A former UBS and Citi trader on trial for Libor-rigging began his scheme to manipulate the rate in late 2006 shortly after joining UBS, a court heard yesterday.
Thomas Hayes is the first person to be tried for the Libor-rigging scandal.
He has been accused of eight counts of conspiracy to manipulate the Libor rate.
The FT reports prosecutor Mukul Chawla QC told the jury that by early 2007, Hayes was enlisting traders at JPMorgan and Royal Bank of Scotland to help him influence the rate to make his trades more profitable.

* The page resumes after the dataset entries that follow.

(** ** Construction *)














(** ** Lengths of summaries *)

Lemma length_append (a b : string) : length (a ++ b) = length a + length b.
Proof. induction a as [|c a IH]; simpl; [reflexivity | now rewrite IH]. Qed.






































(** ** One step of the two walks *)

Lemma mapM_ext {A B : Type} (f g : A -> result B) (l : list A) :
  Forall (fun x => f x = g x) l -> mapM f l = mapM g l.
Proof.
  induction 1 as [|x l Hx _ IH]; simpl; [reflexivity|].
  now rewrite Hx, IH.
Qed.

Section Steps.

Variable b : bool.
Variable self : ShortenerTransform.

Let trav := traverse_obj_fuel b self.
Let shor := _shorten_fuel b self.

Lemma traverse_obj_fuel_S (fuel : nat) (d : value) :
  trav (S fuel) d =
  match d with
  | VDict items =>
      items' <- mapM (fun kv => v' <- entry_with b self (trav fuel) (shor fuel) (snd kv) ;;
                                Ok (fst kv, v')) items ;;
      Ok (VDict items')
  | VList l => l' <- mapM (entry_with b self (trav fuel) (shor fuel)) l ;; Ok (VList l')
  | VTuple [] => Ok d
  | VTuple (v :: _) => _ <- stored_with b self (shor fuel) v ;; Raise TypeError
  | VMapping _ [] => Ok d
  | VMapping _ (_ :: _) => if b then Raise KeyError else Ok d
  | VNone | VInt _ | VStr _ | VObj _ => Ok d
  end.
Proof.
  subst trav shor.
  destruct d as [| z | s | l | l | items | o items | o]; try reflexivity.
  - cbn [traverse_obj_fuel]. f_equal. apply mapM_ext, Forall_forall.
    intros v _. destruct v, b; reflexivity.
  - destruct l as [|v l]; [reflexivity|].
    cbn [traverse_obj_fuel]. destruct v, b; reflexivity.
  - cbn [traverse_obj_fuel]. f_equal. apply mapM_ext, Forall_forall.
    intros [k v] _. destruct v, b; reflexivity.
Qed.

Lemma _shorten_fuel_S (fuel : nat) (v : value) :
  shor (S fuel) v =
  match v with
  | VDict _ => v' <- _shorten_mapping v (maxdict (_repr self)) ;; trav fuel v'
  | VStr _ => _shorten_sequence self v (maxstring (_repr self))
  | VList _ => v' <- _shorten_sequence self v (maxlist (_repr self)) ;; trav fuel v'
  | VTuple _ => v' <- _shorten_sequence self v (maxtuple (_repr self)) ;; trav fuel v'
  | VMapping _ _ =>
      if b then v' <- _shorten_sequence self v (maxdict (_repr self)) ;; trav fuel v'
      else _shorten_other self v
  | VInt _ => _shorten_basic self v (maxlong (_repr self))
  | VNone | VObj _ => _shorten_other self v
  end.
Proof. subst trav shor. destruct v, b; reflexivity. Qed.

End Steps.

(** ** What the strategies return *)

Lemma assoc_in {A : Type} (k : string) (items : list (string * A)) :
  In k (map fst items) -> exists v, assoc k items = Some v /\ In (k, v) items.
Proof.
  induction items as [|[k' v'] items IH]; simpl; [intros []|].
  intros Hin. destruct (String.eqb_spec k k') as [->|Hne].
  - exists v'. split; [reflexivity | now left].
  - destruct Hin as [Heq|Hin]; [congruence|].
    destruct (IH Hin) as (v & Hv & Hitem). exists v. split; [exact Hv | now right].
Qed.

Lemma getitem_all (items : list (string * value)) (ks : list string) :
  incl ks (map fst items) ->
  exists new, mapM (fun k => v <- getitem items k ;; Ok (k, v)) ks = Ok new /\
              List.length new = List.length ks /\ incl new items.
Proof.
  induction ks as [|k ks IH]; intros Hincl.
  - exists []. repeat split. intros x [].
  - destruct (assoc_in k items (Hincl k (or_introl eq_refl))) as (v & Hv & Hitem).
    destruct IH as (new & Hnew & Hlen & Hsub).
    { intros x Hx. apply Hincl. now right. }
    exists ((k, v) :: new). simpl. unfold getitem at 1. rewrite Hv. simpl.
    rewrite Hnew. simpl. split; [reflexivity|]. split; [now rewrite Hlen|].
    intros x [<-|Hx]; [exact Hitem | now apply Hsub].
Qed.

Lemma firstn_incl_self {A : Type} (n : nat) (l : list A) : incl (firstn n l) l.
Proof.
  revert n. induction l as [|x l IH]; intros [|n]; simpl; intros y Hy;
    try contradiction.
  destruct Hy as [<-|Hy]; [now left | right; now apply (IH n)].
Qed.

(** The mapping strategy on a dictionary never raises: the result is the
    dictionary itself, or a dictionary of at most [max_keys] of its
    entries. *)
Lemma shorten_mapping_dict (items : list (string * value)) (max_keys : nat) :
  exists new, _shorten_mapping (VDict items) max_keys = Ok (VDict new) /\
    incl new items /\
    ((new = items /\ List.length items <= max_keys) \/
     (List.length new <= max_keys /\ max_keys < List.length items)).
Proof.
  unfold _shorten_mapping. simpl.
  destruct (Nat.leb_spec (List.length items) max_keys) as [Hle|Hgt].
  - exists items. split; [reflexivity|]. split; [apply incl_refl | now left].
  - destruct (getitem_all items (firstn max_keys (map fst items))
                (firstn_incl_self _ _)) as (new & Hnew & Hlen & Hsub).
    exists new. rewrite Hnew. simpl. split; [reflexivity|]. split; [exact Hsub|].
    right. split; [|exact Hgt].
    rewrite Hlen. apply firstn_le_length.
Qed.

(** The sequence strategy on a value that has a length. *)
Lemma shorten_sequence_cases (self : ShortenerTransform) (v : value)
    (max_keys n : nat) :
  len v = Ok n ->
  (_shorten_sequence self v max_keys = Ok v /\ n <= max_keys) \/
  (_shorten_sequence self v max_keys = Ok (VStr (Repr_repr (_repr self) v)) /\
   max_keys < n).
Proof.
  intros Hlen. unfold _shorten_sequence. rewrite Hlen. simpl.
  destruct (Nat.leb_spec n max_keys); [left | right]; now split.
Qed.
(** * The Code Balotta: citation graph analytics and query engine

    A shallow embedding of [the_code_balotta.py] and a verification of the
    properties its specification states about it.

    Python values are modelled as follows.
    - [str] is [string]; characters are the code points below 256.
    - [int] is [Z].
    - A call that may raise returns a [result]: [Return v] or [Raise e].
    - A [dict] is a [gmap]; a networkx [DiGraph] is a record of the node
      dictionary and the adjacency dictionary.
    - The library calls the module relies on ([int], [str.split],
      [datetime.fromisoformat], [relativedelta], [re.escape], [re.search],
      [str.format], [nx.compose], [edge_subgraph]) are modelled from their
      documented behaviour, each next to the function that uses it. *)

From Stdlib Require Import ZArith QArith Ascii String.
From stdpp Require Import gmap strings list fin_maps.

Local Open Scope Z_scope.

(** ** Results of calls that may raise *)

Inductive exn : Type :=
| ValueError
| IndexError
| KeyError
| OverflowError
| StopIteration
| SyntaxError
| NameError
| TypeError
| ReError.

Inductive result (A : Type) : Type :=
| Return (a : A)
| Raise (e : exn).

Arguments Return {A} a.
Arguments Raise {A} e.

#[global] Instance result_ret : MRet result := fun A a => Return a.
#[global] Instance result_bind : MBind result := fun A B f m =>
  match m with
  | Return a => f a
  | Raise e => Raise e
  end.
#[global] Instance result_fmap : FMap result := fun A B f m =>
  match m with
  | Return a => Return (f a)
  | Raise e => Raise e
  end.

Definition is_Return {A} (r : result A) : bool :=
  match r with Return _ => true | Raise _ => false end.

(** [for x in l: f x], collecting the results, stopping at the first raise. *)
Fixpoint mapR {A B} (f : A -> result B) (l : list A) : result (list B) :=
  match l with
  | [] => Return []
  | x :: l' => y ← f x; ys ← mapR f l'; Return (y :: ys)
  end.

(** ** Python strings *)

Module PyStr.

Definition chr (n : nat) : ascii := Ascii.ascii_of_nat n.
Definition ord (c : ascii) : nat := Ascii.nat_of_ascii c.

(** The double quote character. *)
Definition dquote : ascii := chr 34.
Definition backslash : ascii := chr 92.
Definition newline : ascii := chr 10.

(** [str.isspace] on one character. *)
Definition is_space (c : ascii) : bool :=
  let n := ord c in
  (((9 <=? n) && (n <=? 13)) || ((28 <=? n) && (n <=? 32))
   || (n =? 133) || (n =? 160))%nat.

Definition is_digit (c : ascii) : bool :=
  let n := ord c in ((48 <=? n) && (n <=? 57))%nat.

Definition digit_val (c : ascii) : Z := Z.of_nat (ord c) - 48.

Definition digit_chr (d : Z) : ascii := chr (Z.to_nat (48 + d)).

Definition is_upper (c : ascii) : bool :=
  let n := ord c in
  (((65 <=? n) && (n <=? 90))
   || ((192 <=? n) && (n <=? 222) && negb (n =? 215)))%nat.

Definition is_alpha_ascii (c : ascii) : bool :=
  let n := ord c in
  (((65 <=? n) && (n <=? 90)) || ((97 <=? n) && (n <=? 122)))%nat.

Definition lower_chr (c : ascii) : ascii :=
  if is_upper c then chr (ord c + 32) else c.

(** [s.lower()] *)
Fixpoint lower (s : string) : string :=
  match s with
  | EmptyString => EmptyString
  | String c s' => String (lower_chr c) (lower s')
  end.

Fixpoint drop (n : nat) (s : string) : string :=
  match n, s with
  | O, _ => s
  | S n', String _ s' => drop n' s'
  | S _, EmptyString => EmptyString
  end.

Fixpoint take (n : nat) (s : string) : string :=
  match n, s with
  | S n', String c s' => String c (take n' s')
  | _, _ => EmptyString
  end.

(** A slice bound as Python reads it: a negative bound counts from the end,
    and the bound is clamped to [0, len]. *)
Definition clamp_index (len : nat) (i : Z) : nat :=
  let j := if i <? 0 then i + Z.of_nat len else i in
  Z.to_nat (Z.min (Z.max j 0) (Z.of_nat len)).

(** [s[a:b]] *)
Definition slice (a b : Z) (s : string) : string :=
  let len := String.length s in
  let a' := clamp_index len a in
  let b' := clamp_index len b in
  take (b' - a') (drop a' s).

(** [s[:n]] for a length [n]. *)
Definition prefix_to (n : nat) (s : string) : string :=
  slice 0 (Z.of_nat n) s.

(** [s.replace(c, new)] for a one-character [c]. *)
Fixpoint replace_chr (c : ascii) (new : string) (s : string) : string :=
  match s with
  | EmptyString => EmptyString
  | String x s' =>
      if Ascii.eqb x c then new +:+ replace_chr c new s'
      else String x (replace_chr c new s')
  end.

(** [s.split(c)] for a one-character separator: empty pieces are kept. *)
Fixpoint split_on (c : ascii) (s : string) : list string :=
  match s with
  | EmptyString => [EmptyString]
  | String x s' =>
      if Ascii.eqb x c then EmptyString :: split_on c s'
      else match split_on c s' with
           | [] => [String x EmptyString]
           | p :: ps => String x p :: ps
           end
  end.

(** [s.split()]: the maximal runs of characters that are not white space.
    [cur] is the run being read, reversed. *)
Fixpoint split_ws_aux (cur : list ascii) (s : string) : list string :=
  let flush (rest : list string) :=
    match cur with
    | [] => rest
    | _ => string_of_list_ascii (rev cur) :: rest
    end in
  match s with
  | EmptyString => flush []
  | String c s' =>
      if is_space c then flush (split_ws_aux [] s')
      else split_ws_aux (c :: cur) s'
  end.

Hayes began working with Roger Darin and Joachim Ruh, then traders at UBS who had oversight of the bank’s daily Libor submission, in 2006, and with Paul Glands and Stuart Wiley at JPMorgan in early 2007, according to emails shown to the jury.
In a January 2007 email to Glands, then a derivatives trader at JPMorgan, Hayes said: “Could you do me a favour and ask your cash guys to try and keep 3m [three month] libor up today . . . thanks.”
Glands responded: “WILL DO.”
The jury was also shown evidence that the submissions made by UBS and others to the daily calculation were frequently altered after Hayes requested changes.
The court heard that Hayes would reward brokers, who acted as his middlemen by changing the suggested rates in the emails they sent to rate traders, by giving them extra commission which served as “kickbacks, bribes”, Chawla said.
Hayes denies the allegations and the trial continues.